This book uses the hypoelliptic Laplacian to evaluate semisimple orbital
integrals in a formalism that unifies index theory and the trace
formula. The hypoelliptic Laplacian is a family of operators that is
supposed to interpolate between the ordinary Laplacian and the geodesic
flow. It is essentially the weighted sum of a harmonic oscillator along
the fiber of the tangent bundle, and of the generator of the geodesic
flow. In this book, semisimple orbital integrals associated with the
heat kernel of the Casimir operator are shown to be invariant under a
suitable hypoelliptic deformation, which is constructed using the Dirac
operator of Kostant. Their explicit evaluation is obtained by
localization on geodesics in the symmetric space, in a formula closely
related to the Atiyah-Bott fixed point formulas. Orbital integrals
associated with the wave kernel are also computed.

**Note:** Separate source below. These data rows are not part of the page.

(** Every failure of [execute] in [tr] is the 404 [HttpError]. *)
Definition only_not_found tr : Prop :=
  Forall (λ ev, match ev with
                | EvExecute _ (inl e) => e = HttpError 404
                | _ => True
                end) tr.
End Order_spec.

Section List_all_spec.
Context {Item Request : Type}.
Variable execute : Request → Exn + Response Item.
Variable self : Wrapper Item Request.

(** [list_all] returns the list [xs], with the trace [tr]: with a large
    enough budget every invocation returns it, with this trace; no
    invocation returns anything else; and [xs] is what a consumer of
    [yield_all] gets by pulling one [next] at a time until the [next]
    that ends the stream, [tr] being the trace of that one
    consumption. *)
Definition list_all_gives (kwargs : Kwargs)
    (tr : list (Event Item Request)) (xs : list Item) : Prop :=
  (∃ n, ∀ fuel, (n ≤ fuel)%nat →
     list_all execute self fuel kwargs = Some (tr, inr xs))
  ∧ (∀ fuel r, list_all execute self fuel kwargs = Some r → r = (tr, inr xs))
  ∧ ∃ ev1 g1 ev2 gf fuel,
      pulls (step_all execute self) (yield_all_kw kwargs) ev1 xs g1
      ∧ next (step_all execute self) fuel g1 = Some (ev2, StopIteration, gf)
      ∧ tr = ev1 ++ ev2.
End List_all_spec.

(** * Properties *)

(** ** Generators in general *)

Section Generator_facts.
Context {Event Item St : Type}.
Variable step : St → list Event * Signal Item * St.

Lemma run_step n g ev sig g1 :
  step g = (ev, sig, g1) →
  run step (S n) g
  = (ev ++ (run step n g1).1.1,
     match sig with
     | Yield x => x :: (run step n g1).1.2
     | _ => (run step n g1).1.2
     end, (run step n g1).2).
Proof. intros Hs. simpl. rewrite Hs. by destruct (run step n g1) as [[??]?]. Qed.

Lemma drain_tau fuel g ev g1 :
  step g = (ev, Tau, g1) →
  drain step (S fuel) g
  = (λ '(ev', xs, r, g2), (ev ++ ev', xs, r, g2)) <$> drain step fuel g1.
Proof.
  intros Hs. simpl. rewrite Hs.
  by destruct (drain step fuel g1) as [[[[??]?]?]|].
Qed.

Lemma drain_mono fuel fuel' g r :
  drain step fuel g = Some r → (fuel ≤ fuel')%nat → drain step fuel' g = Some r.
Proof.
  revert fuel' g r. induction fuel as [|fuel IH]; intros fuel' g r H Hle; [done|].
  destruct fuel' as [|fuel']; [lia|]. simpl in *.
  destruct (step g) as [[ev sig] g1]. destruct sig; try done.
  - destruct (drain step fuel g1) as [[[[ev' xs] r'] g2]|] eqn:E; [|done].
    by rewrite (IH fuel' _ _ E); [|lia].
  - destruct (drain step fuel g1) as [[[[ev' xs] r'] g2]|] eqn:E; [|done].
    by rewrite (IH fuel' _ _ E); [|lia].
Qed.

Lemma next_mono fuel fuel' g r :
  next step fuel g = Some r → (fuel ≤ fuel')%nat → next step fuel' g = Some r.
Proof.
  revert fuel' g r. induction fuel as [|fuel IH]; intros fuel' g r H Hle; [done|].
  destruct fuel' as [|fuel']; [lia|]. simpl in *.
  destruct (step g) as [[ev sig] g1]. destruct sig; try done.
  destruct (next step fuel g1) as [[[ev' r'] g2]|] eqn:E; [|done].
  by rewrite (IH fuel' _ _ E); [|lia].
Qed.

Lemma finishes_intro fuel g tr xs r gf :
  drain step fuel g = Some (tr, xs, r, gf) → finishes step g tr xs r gf.
Proof. intros H. exists fuel. intros fuel' Hle. by eapply drain_mono. Qed.

Lemma finishes_drain fuel g tr xs r gf res :
  finishes step g tr xs r gf → drain step fuel g = Some res →
  res = (tr, xs, r, gf).
Proof.
  intros [n Hn] H.
  pose proof (Hn (n `max` fuel)%nat ltac:(lia)) as H1.
  pose proof (drain_mono _ (n `max` fuel)%nat _ _ H ltac:(lia)) as H2.
  congruence.
Qed.

Lemma finishes_yield g ev x g1 tr xs r gf :
  step g = (ev, Yield x, g1) → finishes step g1 tr xs r gf →
  finishes step g (ev ++ tr) (x :: xs) r gf.
Proof.
  intros Hs [n Hn]. exists (S n). intros [|fuel] Hle; [lia|].
  simpl. rewrite Hs, (Hn fuel); [done|lia].
Qed.

Lemma finishes_tau g ev g1 tr xs r gf :
  step g = (ev, Tau, g1) → finishes step g1 tr xs r gf →
  finishes step g (ev ++ tr) xs r gf.
Proof.
  intros Hs [n Hn]. exists (S n). intros [|fuel] Hle; [lia|].
  simpl. rewrite Hs, (Hn fuel); [done|lia].
Qed.

Lemma finishes_return g ev g1 :
  step g = (ev, Return, g1) → finishes step g ev [] None g1.
Proof.
  intros Hs. exists 1%nat. intros [|fuel] Hle; [lia|]. simpl. by rewrite Hs.
Qed.
(** * go-workflow-template: the greeting package and the command-line entry point

    A shallow embedding of [pkg/greet] ([Hello], and the benchmark loop of
    its test file) and of [cmd/app/main.go] ([version], [main]), together
    with what [main] drives of Go's standard library: [flag.Bool] and
    [flag.Parse] on the default flag set [CommandLine], [strconv.ParseBool],
    [fmt.Println].  The library is the one of the stable Go toolchain the
    repository builds with; since Go 1.15 a flag set with [ExitOnError]
    exits with status 0 when [-h] or [-help] is given and not defined.

    Go strings are byte sequences; they are modelled as [string], whose
    characters are the 8-bit [ascii] values, so that [String.length] is Go's
    [len] and [String.get] is Go's indexing. *)

From Stdlib Require Import String Ascii List ZArith Lia Bool.
From stdpp Require Import base option list strings gmap.


(** ** Byte strings as Go indexes and slices them *)

Module GoString.

(** [len(s)] *)
Definition len (s : string) : nat := String.length s.

(** [s[i] == c]; false when [i] is out of range (the callers test the
    length first, as the Go code does). *)
Definition byte_is (s : string) (i : nat) (c : ascii) : bool :=
  match String.get i s with
  | Some b => Ascii.eqb b c
  | None => false
  end.

(** [s[n:]] *)
Fixpoint slice_from (n : nat) (s : string) : string :=
  match n, s with
  | O, _ => s
  | S k, String _ t => slice_from k t
  | S _, EmptyString => EmptyString
  end.

(** [s[0:n]] *)
Fixpoint slice_to (n : nat) (s : string) : string :=
  match n, s with
  | O, _ => EmptyString
  | S k, String c t => String c (slice_to k t)
  | S _, EmptyString => EmptyString
  end.

(** [strings.HasPrefix(s, prefix)]:
    [len(s) >= len(prefix) && s[:len(prefix)] == prefix] *)
Definition HasPrefix (s prefix : string) : bool :=
  (len prefix <=? len s) && String.eqb (slice_to (len prefix) s) prefix.

(** [strings.HasSuffix(s, suffix)]:
    [len(s) >= len(suffix) && s[len(s)-len(suffix):] == suffix] *)
Definition HasSuffix (s suffix : string) : bool :=
  (len suffix <=? len s) && String.eqb (slice_from (len s - len suffix) s) suffix.

End GoString.
Import GoString.

(** ** Package greet *)

(** [func Hello(name string) string { return "Hello, " + name + "!" }]
    Go's [+] associates to the left. *)
Definition Hello (name : string) : string :=
  ("Hello, " +:+ name) +:+ "!".

(** ** The process: observable state and the effect monad *)

(** A registered flag ([flag.Flag]).  [main] registers a boolean flag only;
    [Value] is the address of the [bool] variable behind it. *)
Record Flag := mkFlag {
  Name : string;
  Usage : string;
  Value : nat;
  DefValue : string
}.

Inductive ErrorHandling := ContinueOnError | ExitOnError | PanicOnError.

(** [flag.FlagSet] *)
Record FlagSet := mkFlagSet {
  name : string;
  parsed : bool;
  actual : gmap string Flag;
  formal : gmap string Flag;
  args : list string;
  errorHandling : ErrorHandling
}.

(** What the process writes to standard error: the calls that write, with
    their format and operands.  The [flag] package produces all of it. *)
Inductive diag :=
  | ErrLine (format : string) (operands : list string)
      (* fmt.Fprintln(f.Output(), fmt.Sprintf(format, operands...)) *)
  | UsageOf (program : string)
      (* fmt.Fprintf(CommandLine.Output(), "Usage of %s:\n", os.Args[0]) *)
  | Defaults (flags : gmap string Flag)
      (* PrintDefaults() over the registered flags *)
  | Panic (format : string) (operands : list string).
      (* the runtime's report of an unrecovered panic *)

Record World := mkWorld {
  os_Args0 : string;            (* os.Args[0] *)
  os_Args1 : list string;       (* os.Args[1:] *)
  heap : list bool;             (* the bool variables made by new(bool) *)
  CommandLine : FlagSet;        (* flag.CommandLine *)
  stdout : string;              (* bytes written to standard output *)
  stderr : list diag;           (* writes to standard error *)
  hello_log : list (string * string)
      (* ghost: the calls of greet.Hello so far, argument and result *)
}.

Estimates on the hypoelliptic heat kernel play a key role in the proofs,
and are obtained by combining analytic, geometric, and probabilistic
techniques. Analytic techniques emphasize the wavelike aspects of the
hypoelliptic heat kernel, while geometrical considerations are needed to
obtain proper control of the hypoelliptic heat kernel, especially in the
localization process near the geodesics. Probabilistic techniques are
especially relevant, because underlying the hypoelliptic deformation is
a deformation of dynamical systems on the symmetric space, which
interpolates between Brownian motion and the geodesic flow. The
Malliavin calculus is used at critical stages of the proof.